__Exercise requirements__. Find the line with "intros Hst H. unfold main_turn in H. rewrite". Repeat it and each line after it, exactly, down to the end of the records below.

__Material for this task__.
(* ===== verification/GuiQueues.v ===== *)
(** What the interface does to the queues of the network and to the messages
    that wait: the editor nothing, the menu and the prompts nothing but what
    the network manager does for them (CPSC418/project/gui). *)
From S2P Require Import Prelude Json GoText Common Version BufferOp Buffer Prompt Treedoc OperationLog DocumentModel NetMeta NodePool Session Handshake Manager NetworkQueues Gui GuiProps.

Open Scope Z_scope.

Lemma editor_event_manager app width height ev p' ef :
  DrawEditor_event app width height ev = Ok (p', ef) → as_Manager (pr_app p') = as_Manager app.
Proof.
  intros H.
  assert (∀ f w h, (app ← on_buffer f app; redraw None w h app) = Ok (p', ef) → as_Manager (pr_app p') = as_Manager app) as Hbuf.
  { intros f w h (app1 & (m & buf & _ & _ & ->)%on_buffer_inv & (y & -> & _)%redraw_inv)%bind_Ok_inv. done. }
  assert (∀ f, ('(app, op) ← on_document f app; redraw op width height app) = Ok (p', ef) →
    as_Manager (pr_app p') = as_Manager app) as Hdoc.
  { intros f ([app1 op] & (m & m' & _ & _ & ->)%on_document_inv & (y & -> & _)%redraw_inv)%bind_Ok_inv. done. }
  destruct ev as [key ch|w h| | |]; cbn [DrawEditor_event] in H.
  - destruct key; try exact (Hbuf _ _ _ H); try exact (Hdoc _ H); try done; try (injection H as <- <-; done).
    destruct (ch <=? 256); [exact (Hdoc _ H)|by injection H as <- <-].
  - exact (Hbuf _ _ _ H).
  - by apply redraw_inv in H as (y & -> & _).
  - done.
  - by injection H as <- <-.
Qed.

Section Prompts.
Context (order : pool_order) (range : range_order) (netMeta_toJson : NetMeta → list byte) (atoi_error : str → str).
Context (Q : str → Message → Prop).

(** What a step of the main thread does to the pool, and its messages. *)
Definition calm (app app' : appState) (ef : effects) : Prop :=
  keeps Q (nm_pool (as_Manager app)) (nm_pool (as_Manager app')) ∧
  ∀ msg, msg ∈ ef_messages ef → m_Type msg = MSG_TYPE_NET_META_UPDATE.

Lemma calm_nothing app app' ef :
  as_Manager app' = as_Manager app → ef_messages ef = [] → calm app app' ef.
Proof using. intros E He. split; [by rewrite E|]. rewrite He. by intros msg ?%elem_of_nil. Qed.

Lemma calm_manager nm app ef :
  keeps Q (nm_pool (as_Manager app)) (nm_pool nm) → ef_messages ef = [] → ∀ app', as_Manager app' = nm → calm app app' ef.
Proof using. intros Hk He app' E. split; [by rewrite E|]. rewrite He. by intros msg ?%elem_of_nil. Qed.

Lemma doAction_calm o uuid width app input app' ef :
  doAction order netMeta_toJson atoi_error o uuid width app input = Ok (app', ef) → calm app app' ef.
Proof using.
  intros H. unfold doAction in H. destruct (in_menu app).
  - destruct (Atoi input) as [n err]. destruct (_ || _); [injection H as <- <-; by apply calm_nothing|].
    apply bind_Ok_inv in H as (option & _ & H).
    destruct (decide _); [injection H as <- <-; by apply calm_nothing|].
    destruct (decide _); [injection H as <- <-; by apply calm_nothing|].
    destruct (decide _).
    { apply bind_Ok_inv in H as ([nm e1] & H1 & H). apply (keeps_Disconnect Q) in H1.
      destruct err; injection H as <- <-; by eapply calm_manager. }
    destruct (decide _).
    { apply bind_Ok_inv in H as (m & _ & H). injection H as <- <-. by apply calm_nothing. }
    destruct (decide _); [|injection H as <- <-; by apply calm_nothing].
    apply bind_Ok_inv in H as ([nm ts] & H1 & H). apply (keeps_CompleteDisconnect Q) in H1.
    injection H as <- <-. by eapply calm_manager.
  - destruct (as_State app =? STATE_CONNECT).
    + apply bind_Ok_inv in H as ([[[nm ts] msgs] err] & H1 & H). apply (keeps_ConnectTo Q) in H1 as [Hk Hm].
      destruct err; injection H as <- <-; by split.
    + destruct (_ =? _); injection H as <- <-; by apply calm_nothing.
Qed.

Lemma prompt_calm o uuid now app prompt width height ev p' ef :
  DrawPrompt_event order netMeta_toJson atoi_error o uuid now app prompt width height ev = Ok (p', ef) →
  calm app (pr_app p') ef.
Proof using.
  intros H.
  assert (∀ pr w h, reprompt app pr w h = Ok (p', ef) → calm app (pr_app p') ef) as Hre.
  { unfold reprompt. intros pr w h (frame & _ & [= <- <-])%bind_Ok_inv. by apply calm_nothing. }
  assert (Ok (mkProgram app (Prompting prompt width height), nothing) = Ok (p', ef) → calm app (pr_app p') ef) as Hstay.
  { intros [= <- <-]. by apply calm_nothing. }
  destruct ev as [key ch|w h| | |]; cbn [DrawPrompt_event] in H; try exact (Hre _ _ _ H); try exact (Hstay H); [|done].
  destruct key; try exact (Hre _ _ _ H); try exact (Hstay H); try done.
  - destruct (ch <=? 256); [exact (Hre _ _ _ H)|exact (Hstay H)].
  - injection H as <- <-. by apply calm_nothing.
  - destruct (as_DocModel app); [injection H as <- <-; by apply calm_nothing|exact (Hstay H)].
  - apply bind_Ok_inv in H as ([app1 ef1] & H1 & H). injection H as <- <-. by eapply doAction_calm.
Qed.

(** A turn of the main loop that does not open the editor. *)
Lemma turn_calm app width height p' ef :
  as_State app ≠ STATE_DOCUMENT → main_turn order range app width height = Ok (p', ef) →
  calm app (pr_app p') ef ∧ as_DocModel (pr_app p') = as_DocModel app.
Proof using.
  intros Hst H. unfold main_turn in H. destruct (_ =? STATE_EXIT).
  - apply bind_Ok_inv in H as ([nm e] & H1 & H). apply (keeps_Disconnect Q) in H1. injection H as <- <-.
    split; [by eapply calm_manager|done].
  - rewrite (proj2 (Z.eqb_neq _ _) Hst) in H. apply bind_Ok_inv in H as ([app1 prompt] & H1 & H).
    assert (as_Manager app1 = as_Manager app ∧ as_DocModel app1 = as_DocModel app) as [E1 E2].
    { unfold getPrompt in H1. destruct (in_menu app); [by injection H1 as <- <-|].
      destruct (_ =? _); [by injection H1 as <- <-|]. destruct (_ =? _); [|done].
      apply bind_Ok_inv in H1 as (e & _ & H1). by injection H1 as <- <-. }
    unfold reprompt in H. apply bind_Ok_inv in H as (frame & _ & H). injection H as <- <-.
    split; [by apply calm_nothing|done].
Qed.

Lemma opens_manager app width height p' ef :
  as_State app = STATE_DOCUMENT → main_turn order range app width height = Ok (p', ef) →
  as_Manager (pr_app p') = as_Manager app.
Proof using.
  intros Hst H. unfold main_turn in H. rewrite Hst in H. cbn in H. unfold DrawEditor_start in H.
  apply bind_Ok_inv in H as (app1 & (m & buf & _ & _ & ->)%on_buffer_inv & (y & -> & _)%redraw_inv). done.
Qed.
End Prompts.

__Task result__.
  intros Hst H. unfold main_turn in H. rewrite Hst in H. cbn in H. unfold DrawEditor_start in H.
  apply bind_Ok_inv in H as (app1 & (m & buf & _ & _ & ->)%on_buffer_inv & (y & -> & _)%redraw_inv). done.
Qed.
End Prompts.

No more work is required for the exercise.